In the data below, one line contains "[titleOverride || (titleInput" and a later one contains "(** loadPosts, after". Print both, with every line between them, exactly and alone.
"""
(** createNewPost *)
Definition createNewPost (silent : bool) (s : state) : state :=
  let s1 := set_currentPostId None s in
  let s2 := set_currentFilename None s1 in
  let s3 := set_currentIsFavorite false s2 in
  let s4 := set_currentPostCreatedAt (Some (time s3)) s3 in
  let s5 := setDirty false (clear s4) in
  emit (PostCreated (currentPostCreatedAt s5) silent) s5.

(** loadPost, for a post that is not null. *)
Definition loadPost (p : post) (shown : string) (s : state) : state :=
  let s1 := set_currentPostId (id p) s in
  let s2 := set_currentFilename (filename p) s1 in
  let s3 := set_currentPostCreatedAt (createdAt p) s2 in
  let s4 := set_currentIsFavorite (isFavorite p) s3 in
  let s5 := setContent (content p) shown s4 in
  emit (PostLoaded p) (setDirty false s5).

(** The title [saveCurrentPost] computes:
    [titleOverride || (titleInput ? titleInput.value.trim() : '') ||
     'Untitled Post']. *)
Definition save_title (titleOverride : option string) (s : state)
  : string :=
  str_or
    (str_or (match titleOverride with Some t => t | None => "" end)
            (match postTitle s with Some v => trim v | None => "" end))
    "Untitled Post".

(** saveCurrentPost, up to its first [await].  [Some r]: the promise is
    settled with [r] at once; [None]: the call is suspended on the
    backend. *)
Definition saveCurrentPost (isAutoSave : bool)
    (titleOverride : option string) (s : state) : state * option result :=
  let title := save_title titleOverride s in
  let content := getContent s in
  let plainText := getPlainText s in
  if negb (truthy plainText) && negb (truthy title) && negb isAutoSave then
    (record (Returned (Failure "Empty post")) s,
     Some (Failure "Empty post"))
  else
    let s1 := if isAutoSave then emit PostSaving s else s in
    let req := {| id := currentPostId s1;
                  filename := None;
                  title := title;
                  content := content;
                  plainText := plainText;
                  createdAt := currentPostCreatedAt s1;
                  oldFilename := currentFilename s1;
                  isFavorite := currentIsFavorite s1 |} in
    (call_backend (fun k => CallSavePost k req) (AwaitSavePost isAutoSave)
       s1,
     None).

(** loadPosts, after [getAllPosts] answered. *)
Definition keep_named (p : post) : bool :=
  match filename p with
  | Some f => truthy f
  | None => false
  end.

(** saveCurrentPost resumed with the saved post: the identity of the
    current post is taken from it and the list is reloaded. *)
Definition savePost_resolved (isAutoSave : bool) (p : post) (s : state)
  : state :=
  let s1 := set_currentPostId (id p) s in
  let s2 := set_currentFilename (filename p) s1 in
  let s3 := set_currentIsFavorite (isFavorite p) s2 in
  let s4 := set_currentPostCreatedAt (createdAt p) s3 in
  call_backend CallGetAllPosts (AwaitLoadPosts isAutoSave p) s4.

(** saveCurrentPost resumed after loadPosts. *)
Definition loadPosts_resolved (isAutoSave : bool) (p : post)
    (all : list post) (s : state) : state :=
  let s1 := set_posts (filter keep_named all) s in
  let s2 := setDirty false s1 in
  record (Returned (Success p)) (emit (PostSaved p isAutoSave) s2).

(** The catch branch of saveCurrentPost. *)
Definition savePost_rejected (error : string) (s : state) : state :=
  record (Returned (Failure error)) (emit (PostSaveError error) s).

(** *** Utils.debounce, instantiated by init with a wait of 2000 ms *)

Definition set_timeout (cb : callback) (delay : num) (s : state)
  : positive * state :=
  let r := setTimeout cb delay (clk s) in (fst r, set_clk (snd r) s).

Definition clear_timeout (i : option positive) (s : state) : state :=
  set_clk (clearTimeout i (clk s)) s.

(** The debounced function of init: save if still dirty. *)
Definition func (s : state) : state :=
  if isDirty s then fst (saveCurrentPost true None s) else s.

Definition later (s : state) : state :=
  func (clear_timeout (timeout s) s).

Definition debouncedSave (s : state) : state :=
  let s1 := clear_timeout (timeout s) s in
  let r := set_timeout CbLater (Num 2000) s1 in
  set_timeout_var (Some (fst r)) (snd r).

(** *** UIController *)

(** handleSave: with no title input the handler throws at once. *)
Definition handleSave (s : state) : state :=
  match postTitle s with
  | None => s
  | Some v =>
      fst (saveCurrentPost false (Some (str_or (trim v) "Untitled Post")) s)
  end.

(** The edit notification shared by the text-change listener of init and
    the input listener of the title. *)
Definition notifyEdited (s : state) : state :=
  debouncedSave (setDirty true s).

(** *** Events *)

Inductive event : Type :=
| TextChange (user : bool) (markup shown : string)
    (* Quill's text-change, with its source and the new content *)
| TitleInput (value : string)
| SaveBtn                            (* the save button, or Ctrl+S *)
| NewPostBtn
| OpenPost (p : post) (shown : string)
| SavePostResolved (k : nat) (p : post)
| SavePostRejected (k : nat) (error : string)
| GetAllPostsResolved (k : nat) (all : list post)
| Elapse (dt : Z).

Fixpoint lookup_call (k : nat) (l : list (nat * continuation))
  : option continuation :=
  match l with
  | [] => None
  | (j, c) :: r => if Nat.eqb j k then Some c else lookup_call k r
  end.

Definition settle (k : nat) (s : state) : state :=
  set_awaiting (filter (fun e => negb (Nat.eqb (fst e) k)) (awaiting s)) s.

Definition run_callback (cb : callback) (s : state) : state :=
  match cb with
  | CbLater => later s
  end.

Definition fire (t : jstimer callback) (s : state) : state :=
  run_callback (tcb t) (set_clk (take t (clk s)) s).

Definition weight (cb : callback) : nat := 1.

Definition loop (T : Z) (s : state) : state :=
  run_until timers fire weight T s.

Definition advance (T : Z) (s : state) : state :=
  let s1 := loop T s in
  set_clk (set_now T (clk s1)) s1.

Definition elapse (dt : Z) (s : state) : state :=
  advance (time s + Z.max 0 dt) s.
(** The first field of a split is what precedes the first separator. *)
Lemma split_fields_head (sep s : string) :
  exists fs, split_fields sep 0 s = before_first sep s :: fs.
Proof.
  induction s as [|c s [fs IH]]; [now exists []|].
  cbn [split_fields before_first].
  destruct (String.prefix sep (String c s)); [eauto|].
  rewrite IH. eauto.
Qed.

Lemma py_split_head (s sep : string) :
  sep <> "" ->
  rbind (py_split s sep) (fun parts => py_item parts 0) = Ok (before_first sep s).
Proof.
  intros Hsep. unfold py_split.
  destruct sep as [|c sep]; [congruence|].
  destruct (split_fields_head (String c sep) s) as [fs ->]. reflexivity.
Qed.

Lemma cleanFilename_spec (filename : string) :
  cleanFilename filename = Ok (truncate_at_first_dash filename).
Proof.
  unfold cleanFilename. rewrite py_split_head by discriminate.
  now rewrite before_first_dash.
Qed.

Lemma before_first_absent (sep s : string) :
  contains sep s = false -> before_first sep s = s.
Proof.
  induction s as [|c s IH]; [reflexivity|].
  cbn [contains before_first]. intros Hc.
  apply orb_false_iff in Hc as [-> Hc]. now rewrite IH.
Qed.

Lemma hex_digit_is_hex (n : N) : is_hex_digit (hex_digit n) = true.
Proof.
  unfold hex_digit. generalize (N.to_nat n). intros k.
  do 16 (destruct k as [|k]; [reflexivity|]). reflexivity.
Qed.

Lemma token_hex_6 (entropy : nat -> Byte.byte) :
  String.length (token_hex entropy 6) = 12%nat /\
  string_forallb is_hex_digit (token_hex entropy 6) = true.
Proof.
  split; [reflexivity|].
  unfold token_hex, hex_of_byte.
  cbv -[hex_digit is_hex_digit N.div N.modulo Byte.to_N].
  now rewrite !hex_digit_is_hex.
Qed.

(** An elevation raster named [terrain_mde.tif], with the suffix marker
    [_mde]: the registry id is [terrain], not the file name without its
    extension cut at the first dash, which is [terrain_mde]. *)
Lemma registroid_elevation_drops_suffix :
  contains (filename_prefix Sample.params) "terrain_mde.tif" = false /\
  resolve_registroid Sample.nt Sample.params "terrain_mde.tif" true false
    = Ok "terrain" /\
  truncate_at_first_dash (removeExtension Sample.nt "terrain_mde.tif")
    = "terrain_mde".
Proof. repeat split; vm_compute; reflexivity. Qed.

(** ** More on splitting *)

Lemma split_fields_skip (sep : string) (k : nat) (s : string) :
  split_fields sep k s = split_fields sep 0 (string_drop k s).
Proof.
  revert k. induction s as [|c s IH]; intros [|k]; try reflexivity.
  cbn [split_fields string_drop]. apply IH.
Qed.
"""
# Result for this task
    [titleOverride || (titleInput ? titleInput.value.trim() : '') ||
     'Untitled Post']. *)
Definition save_title (titleOverride : option string) (s : state)
  : string :=
  str_or
    (str_or (match titleOverride with Some t => t | None => "" end)
            (match postTitle s with Some v => trim v | None => "" end))
    "Untitled Post".

(** saveCurrentPost, up to its first [await].  [Some r]: the promise is
    settled with [r] at once; [None]: the call is suspended on the
    backend. *)
Definition saveCurrentPost (isAutoSave : bool)
    (titleOverride : option string) (s : state) : state * option result :=
  let title := save_title titleOverride s in
  let content := getContent s in
  let plainText := getPlainText s in
  if negb (truthy plainText) && negb (truthy title) && negb isAutoSave then
    (record (Returned (Failure "Empty post")) s,
     Some (Failure "Empty post"))
  else
    let s1 := if isAutoSave then emit PostSaving s else s in
    let req := {| id := currentPostId s1;
                  filename := None;
                  title := title;
                  content := content;
                  plainText := plainText;
                  createdAt := currentPostCreatedAt s1;
                  oldFilename := currentFilename s1;
                  isFavorite := currentIsFavorite s1 |} in
    (call_backend (fun k => CallSavePost k req) (AwaitSavePost isAutoSave)
       s1,
     None).

(** loadPosts, after [getAllPosts] answered. *)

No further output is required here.